Your task is to repeat the data exactly, every line of it.

■ **Material for this exercise**:
┌────────

(** The body of [resolve_turn_id] on the session found. *)
Definition resolve_turn (s : Session) (requested : option string) (uuid : string)
    : Session * result string :=
  match requested with
  | None =>
      match turn_mode s with
      | Some explicit =>
          (s, Raise (ValueError "turn_id is required once the session starts using explicit turns."))
      | Some implicit => (s, Ok (default "" (implicit_turn_id s)))
      | None =>
          let t := IMPLICIT_TURN_ID_PREFIX +:+ uuid in
          (set_turns s (Some implicit) (Some t) (turn_ids s ++ [t]) (Some t), Ok t)
      end
  | Some r =>
      if _is_reserved_turn_id r
      then (s, Raise (ValueError "turn_id uses a reserved implicit-turn prefix."))
      else if bool_decide (turn_mode s = Some implicit)
      then (s, Raise (ValueError "Cannot provide explicit turn_id after the session started in implicit single-turn mode."))
      else
        let keep := set_turns s (Some explicit) (implicit_turn_id s) (turn_ids s)
                      (active_turn_id s) in
        let advance := set_turns s (Some explicit) (implicit_turn_id s) (turn_ids s ++ [r])
                         (Some r) in
        match active_turn_id s with
        | None => (advance, Ok r)
        | Some a =>
            if String.eqb r a then (keep, Ok r)
            else if bool_decide (r ∈ turn_ids s)
            then (keep, Raise (ValueError "Cannot return to a previous turn_id after the session has advanced to a newer turn."))
            else (advance, Ok r)
        end
  end.

Definition resolve_turn_id (m : SessionManager) (sid : string) (requested : option string)
    (uuid : string) (now : float) : SessionManager * result string :=
  match dget (_sessions m) sid with
  | None => (m, Raise (KeyError "not found"))
  | Some s =>
      let '(s', r) := resolve_turn (set_last_active s now) requested uuid in
      (set_sessions m (dset (_sessions m) sid s'), r)
  end.

Section RecordStep.
Context `{PyText}.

└────────

■ **Solution for this task**:
(** The body of [resolve_turn_id] on the session found. *)
Definition resolve_turn (s : Session) (requested : option string) (uuid : string)
    : Session * result string :=
  match requested with
  | None =>
      match turn_mode s with
      | Some explicit =>
          (s, Raise (ValueError "turn_id is required once the session starts using explicit turns."))
      | Some implicit => (s, Ok (default "" (implicit_turn_id s)))
      | None =>
          let t := IMPLICIT_TURN_ID_PREFIX +:+ uuid in
          (set_turns s (Some implicit) (Some t) (turn_ids s ++ [t]) (Some t), Ok t)
      end
  | Some r =>
      if _is_reserved_turn_id r
      then (s, Raise (ValueError "turn_id uses a reserved implicit-turn prefix."))
      else if bool_decide (turn_mode s = Some implicit)
      then (s, Raise (ValueError "Cannot provide explicit turn_id after the session started in implicit single-turn mode."))
      else
        let keep := set_turns s (Some explicit) (implicit_turn_id s) (turn_ids s)
                      (active_turn_id s) in
        let advance := set_turns s (Some explicit) (implicit_turn_id s) (turn_ids s ++ [r])
                         (Some r) in
        match active_turn_id s with
        | None => (advance, Ok r)
        | Some a =>
            if String.eqb r a then (keep, Ok r)
            else if bool_decide (r ∈ turn_ids s)
            then (keep, Raise (ValueError "Cannot return to a previous turn_id after the session has advanced to a newer turn."))
            else (advance, Ok r)
        end
  end.

Definition resolve_turn_id (m : SessionManager) (sid : string) (requested : option string)
    (uuid : string) (now : float) : SessionManager * result string :=
  match dget (_sessions m) sid with
  | None => (m, Raise (KeyError "not found"))
  | Some s =>
      let '(s', r) := resolve_turn (set_last_active s now) requested uuid in
      (set_sessions m (dset (_sessions m) sid s'), r)
  end.

Section RecordStep.
Context `{PyText}.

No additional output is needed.